(* ===== verification/LauncherLife.v ===== *)
(** * The life of a launcher: the goroutine of cmd/connector/launcher.go

    What launcher.Run has put together (Launcher.v) lives in a goroutine, the
    plugin [shutdown] of the router, until it cannot connect or Stop ends it.  Its
    life is a step relation between this goroutine and its HonoConnect, the MQTT
    client of the Hub with the goroutines in which it notifies its listeners, and
    the caller of Stop.  The Hub connects, is lost and comes back at any time; the
    notifications of it are goroutines of their own, which take the listeners of
    the connection when they come to it and then call them one by one, among them
    the handler that connects and disconnects the cloud client.  The other side of
    a connection, its stop group, is in StopGroup.v; here a Disconnect of the Hub
    waits for the goroutines that are in the group. *)

From S2P Require Import Prelude GoStrings Message Connection Service Reconnect.
From S2P Require Import TpmTls HubConnection.

(** ** The Hub client and its listeners *)

(** The four connection listeners, by identity. *)
Definition statusHandler : listener := 0%nat.
Definition reconnectHandler : listener := 1%nat.
Definition connHandler : listener := 2%nat.
Definition errorsHandler : listener := 3%nat.

(** What the listeners are called for. *)
Inductive cause := AfterConnect | AfterLoss | AfterRefusal.

(** The goroutines of the Hub client: where each stands. *)
Inductive note :=
  | ConnectedStart                               (* onConnected is to begin *)
  | ConnectedIn                                  (* in the stop group, subscribing *)
  | Lost                                         (* onConnectionLost is to begin *)
  | Calling (why : cause) (rest : list listener) (* the listeners left to call *)
  | Retrying                                     (* externalReconnect: between attempts *)
  | Dialing.                                     (* externalReconnect: in an attempt *)

#[export] Instance cause_eq_dec : EqDecision cause.
Proof. solve_decision. Defined.

#[export] Instance note_eq_dec : EqDecision note.
Proof. solve_decision. Defined.

(** Those Disconnect waits for, and those of externalReconnect. *)
Definition in_group (n : note) : bool :=
  match n with
  | ConnectedIn | Calling AfterConnect _ | Calling AfterRefusal _ | Retrying | Dialing => true
  | _ => false
  end.

Definition reconnects (n : note) : bool :=
  match n with Calling AfterRefusal _ | Retrying | Dialing => true | _ => false end.

(** A goroutine that is yet to tell connHandler that there is a connection. *)
Definition connecting (n : note) : bool :=
  match n with Calling AfterConnect ls => bool_decide (connHandler ∈ ls) | _ => false end.

Record net := MkNet {
  cloud : MQTTConnection tls_Config;
  hono : MQTTConnection tls_Config;
  hono_up : bool;                     (* the client is connected to the Hub *)
  pending : bool;                     (* HonoConnect's attempt has no answer yet *)
  inflight : list note;
}.

Definition set_clients (n : net) (c h : MQTTConnection tls_Config) : net :=
  MkNet c h (hono_up n) (pending n) (inflight n).

Definition set_up (n : net) (up : bool) : net :=
  MkNet (cloud n) (hono n) up (pending n) (inflight n).

Definition set_inflight (n : net) (l : list note) : net :=
  MkNet (cloud n) (hono n) (hono_up n) (pending n) l.

Definition has_connection (why : cause) : bool :=
  match why with AfterConnect => true | _ => false end.

(** connHandler, a CloudConnectionHandler, follows the Hub; the other listeners only
    publish.  It does not look at the error. *)
Definition call_listener (why : cause) (l : listener) (n : net) : net :=
  if decide (l = connHandler) then
    match CloudConnectionHandler_Connected (has_connection why) None with
    | CloudConnect => set_clients n (Connect (cloud n)) (hono n)
    | CloudDisconnect => set_clients n (Disconnect (cloud n) true).1 (hono n)
    end
  else n.
Lemma command_line_round_trip_witness :
  ∃ f, Parse_flags (λ _, true) (MkFlagSet defined_flags ∅)
      ["-deviceId=ns:dev"; "-generic=true"; "-deviceId=ns:other"] = Ok (f, []) ∧
    Copy f !! "deviceID" = Some (GString "ns:other") ∧
    Copy f !! "generic" = Some (GBool true).
Proof.
  destruct (command_line_round_trip (λ _, true)
    [("deviceId", "ns:dev"); ("generic", "true"); ("deviceId", "ns:other")])
    as (f & Hp & Hcopy & _).
  - repeat constructor; eexists _, _; (split; [vm_compute; reflexivity|reflexivity]).
  - exists f. split; [exact Hp|]. split; apply Hcopy.
    + exists "deviceId", "ns:other", (FString ""), (FString "ns:other").
      split_and!; vm_compute; reflexivity.
    + exists "generic", "true", (FBool false), (FBool true).
      split_and!; vm_compute; reflexivity.
Defined.
(** The strip of a text is empty exactly when the text is white space. *)
Lemma strip_nil s :
  Py.strip s = [] <-> Forall (fun c => Py.isspace c = true) s.
Proof.
  split.
  - intros H. destruct (strip_split s) as (pre & post & Hs & H1 & H2).
    rewrite Hs, H. simpl. by apply Forall_app.
  - intros H. unfold Py.strip, Py.strip_by.
    by rewrite (proj2 (lstrip_by_nil _ s) H).
Qed.

Lemma strip_not_nil s :
  Py.strip s <> [] <-> exists c, c ∈ s /\ Py.isspace c = false.
Proof.
  rewrite strip_nil. split.
  - intros H. apply not_Forall_Exists in H; [|apply _].
    apply Exists_exists in H as (c & Hc & H). exists c. split; [done|].
    simpl in H. by destruct (Py.isspace c).
  - intros (c & Hc & H) Hall. rewrite Forall_forall in Hall.
    apply Hall in Hc. congruence.
Qed.

End MoreStrings.

(** ** What a dish is *)

Section Dishes.





(** The parts of a dish that the extractor returns. *)
Lemma parse_dish_Some self cell_text d :
  _parse_dish_from_cell self cell_text = Ok (Some d) ->
  let lines := cell_lines cell_text in
  let ta := title_and_allergens (full_title lines) in
  lines <> [] /\ cell_price lines = Ok (Some (price d))
  /\ title d = ta.1 /\ allergens d = ta.2
  /\ category d = (if Qle_bool (price d) 1 then utf8 "side" else utf8 "main")
  /\ (5 <= length ta.1)%nat
  /\ has_filter_word self ta.1 = false
  /\ has_filter_allergen self ta.2 = false.
Proof.
  intros H lines ta.
  destruct (decide (lines = [])) as [Hnil|Hne].
  { unfold _parse_dish_from_cell in H. fold lines in H.
    by rewrite bool_decide_true in H by done. }
  destruct (cell_price_ok lines) as (p & Hp & _).
  rewrite (parse_dish_unfold self cell_text p Hne Hp) in H.
  cbv zeta in H. fold lines ta in H. destruct p as [q|]; [|done].
  destruct (Nat.ltb_spec (length ta.1) 5); [done|].
  destruct (has_filter_word self ta.1) eqn:Hw; [done|].
  destruct (has_filter_allergen self ta.2) eqn:Ha; [done|].
  by simplify_eq.
Qed.

Lemma title_stripped t :
  Py.strip t = t -> Py.strip (title_and_allergens t).1 = (title_and_allergens t).1.
Proof.
  intros Ht. unfold title_and_allergens.
  destruct (Re.match_ ALLERGEN_TAIL_RE t); simpl; [apply strip_strip|done].
Qed.

Lemma full_title_stripped lines :
  Py.strip (full_title lines) = full_title lines.
Proof. apply strip_strip. Qed.

Lemma allergen_codes_stripped tail code :
  code ∈ allergen_codes tail -> code <> [] /\ Py.strip code = code.
Proof.
  unfold allergen_codes. rewrite elem_of_list_to_set, list_elem_of_fmap.
  intros (piece & -> & Hin). apply list_elem_of_filter in Hin as [Hne _].
  split; [done|apply strip_strip].
Qed.

Lemma allergens_stripped t code :
  code ∈ (title_and_allergens t).2 -> code <> [] /\ Py.strip code = code.
Proof.
  unfold title_and_allergens.
  destruct (Re.match_ ALLERGEN_TAIL_RE t); simpl;
    [apply allergen_codes_stripped|set_solver].
Qed.

End Dishes.
Lemma page_labels_are_distinct_witness :
  let s := PageNumbers.withFormat PageNumbers.Page_n_of_total
             PageNumbers.defaultSettings in
  PageNumbers.textFor s 20 3 <> PageNumbers.textFor s 20 4 /\
  PageNumbers.textFor
    (PageNumbers.withStartFrom (2 ^ 53 - 1) (PageNumbers.withRange 1 None s)) 20 1
  = PageNumbers.textFor
      (PageNumbers.withStartFrom (2 ^ 53 - 1) (PageNumbers.withRange 1 None s)) 20 2.
Proof.
  intros s.
  destruct (page_labels_are_distinct s 20 3 4) as [Hdistinct Hsame].
  split; [|exact Hsame].
  apply Hdistinct.
  - vm_compute. discriminate.
  - rewrite pageNumbers_pagesToProcess_seqZ. apply elem_of_seqZ. vm_compute.
    split; [discriminate | reflexivity].
  - rewrite pageNumbers_pagesToProcess_seqZ. apply elem_of_seqZ. vm_compute.
    split; [discriminate | reflexivity].
  - discriminate.
Defined.

Lemma page_number_preview_witness :
  let pages := [blankPage 612 792; scannedPage 612 792 0; blankPage 300 400] in
  let f := mkFile "book.pdf" "application/pdf" (PdfData pages) in
  let s := PageNumbers.withRange 3 None PageNumbers.defaultSettings in
  @PageNumbers.applyPageNumbers testLib (PageNumbers.withRange 4 None s) f true = None /\
  (exists p', @PageNumbers.applyPageNumbers testLib s f true = Some (PdfData [p']) /\
              length (operators p') = 1%nat) /\
  PageNumbers.textFor s 3 (PageNumbers.startIdx s) = "1"%string.
Proof.
  intros pages f s. split; [|split].
  - destruct (@page_number_preview testLib (PageNumbers.withRange 4 None s) f pages eq_refl)
      as (Hbeyond & _).
    apply Hbeyond. vm_compute. discriminate.
  - destruct (@page_number_preview testLib s f pages eq_refl) as (_ & Hshown & _).
    destruct (@PageNumbers.numberPage testLib s 3 (PageNumbers.startIdx s)
                (blankPage 300 400)) as [p'|] eqn:Hnum;
      [|vm_compute in Hnum; discriminate Hnum].
    exists p'. split; [apply (Hshown (blankPage 300 400) p' eq_refl Hnum)|].
    vm_compute in Hnum. inversion Hnum. reflexivity.
  - destruct (@page_number_preview testLib s f pages eq_refl) as (_ & _ & Htext & _).
    etrans; [exact Htext | reflexivity].
Defined.

Lemma page_numbers_only_add_a_mark_witness :
  let pages := [blankPage 612 792; scannedPage 612 792 0; blankPage 300 400] in
  let f := mkFile "book.pdf" "application/pdf" (PdfData pages) in
  let s := PageNumbers.withRange 2 (Some 3) PageNumbers.defaultSettings in
  exists pages',
    @PageNumbers.applyPageNumbers testLib s f false = Some (save pages') /\
    page_at pages' 0 = Some (blankPage 612 792) /\
    exists p', page_at pages' 2 = Some p' /\ length (operators p') = 1%nat.
Proof.
  intros pages f s.
  destruct (@PageNumbers.applyPageNumbers testLib s f false) as [bytes|] eqn:Hrun;
    [|vm_compute in Hrun; discriminate Hrun].
  destruct (@page_numbers_only_add_a_mark testLib s f bytes Hrun)
    as (pages0 & pages' & Hdata & -> & _ & _ & Hall).
  inversion Hdata; subst pages0.
  exists pages'. split; [reflexivity|]. split.
  - destruct (Hall 0 (blankPage 612 792) eq_refl) as (p' & Hp' & _ & _ & _ & Hsame).
    rewrite Hp'. f_equal. apply Hsame.
    change (0 ∉ [1; 2]). intros Hin.
    repeat (apply elem_of_cons in Hin as [Hin|Hin]; [discriminate Hin|]).
    inversion Hin.
  - destruct (Hall 2 (blankPage 300 400) eq_refl) as (p' & Hp' & _ & _ & Hone & _).
    exists p'. split; [exact Hp'|]. rewrite Hone; [reflexivity|].
    change (2 ∈ [1; 2]). right. left.
Defined.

= = = = =

## WORK ORDER
Look through the lines above for "that". Say how many have it, and give no other words.

## SOLUTION FOR THIS TASK
4